Assignment ▸
The lines from the first line of the entries through the line containing "else removed ←" are to be repeated exactly, with both of those lines included.

[Data items]
Definition list_erase (index : Z) : Op bytes :=
  n ← list_size;
  require (index <? n);;
  r ← obj_get id;
  match r with
  | Small p =>
      '(removed, p) ← lift (ListListpack.erase junk (Z.to_nat index) encoding p);
      pool_alloc pool_request p;;
      set_rep (Small p);;
      mret removed
  | Full _ =>
      removed ← on_segmented (seg_erase encoding compression leaf_entries junk pool_request index);
      maybe_demote;;
      mret removed
  end.

Definition pop_one (front : bool) : Op (option bytes) :=
  n ← list_size;
  if n =? 0 then mret None
  else removed ← list_erase (if front then 0 else n - 1); mret (Some removed).

Definition pop_endpoint (count : Z) (front : bool) : Op (list bytes) :=
  n ← list_size;
  let take := Z.min count n in
  if take =? 0 then mret []
  else
    let first := if front then 0 else n - take in
    r ← obj_get id;
    removed ← match r with
              | Small p =>
                  views ← lift (for_range (Z.to_nat first) (Z.to_nat take) encoding p);
                  removed ← lift (mapM to_string views);
                  p ← lift (ListListpack.erase_range junk (Z.to_nat first) (Z.to_nat take) p);
                  pool_alloc pool_request p;;
                  set_rep (Small p);;
                  mret removed
              | Full s =>
                  views ← lift (seg_for_range encoding first take s);
                  removed ← lift (mapM to_string views);
                  on_segmented (erase_endpoint encoding compression leaf_entries junk pool_request first take);;
                  maybe_demote;;
                  mret removed
              end;
    mret (if front then removed else rev removed).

Result ▸
Definition list_erase (index : Z) : Op bytes :=
  n ← list_size;
  require (index <? n);;
  r ← obj_get id;
  match r with
  | Small p =>
      '(removed, p) ← lift (ListListpack.erase junk (Z.to_nat index) encoding p);
      pool_alloc pool_request p;;
      set_rep (Small p);;
      mret removed
  | Full _ =>
      removed ← on_segmented (seg_erase encoding compression leaf_entries junk pool_request index);
      maybe_demote;;
      mret removed
  end.

Definition pop_one (front : bool) : Op (option bytes) :=
  n ← list_size;
  if n =? 0 then mret None
  else removed ← list_erase (if front then 0 else n - 1); mret (Some removed).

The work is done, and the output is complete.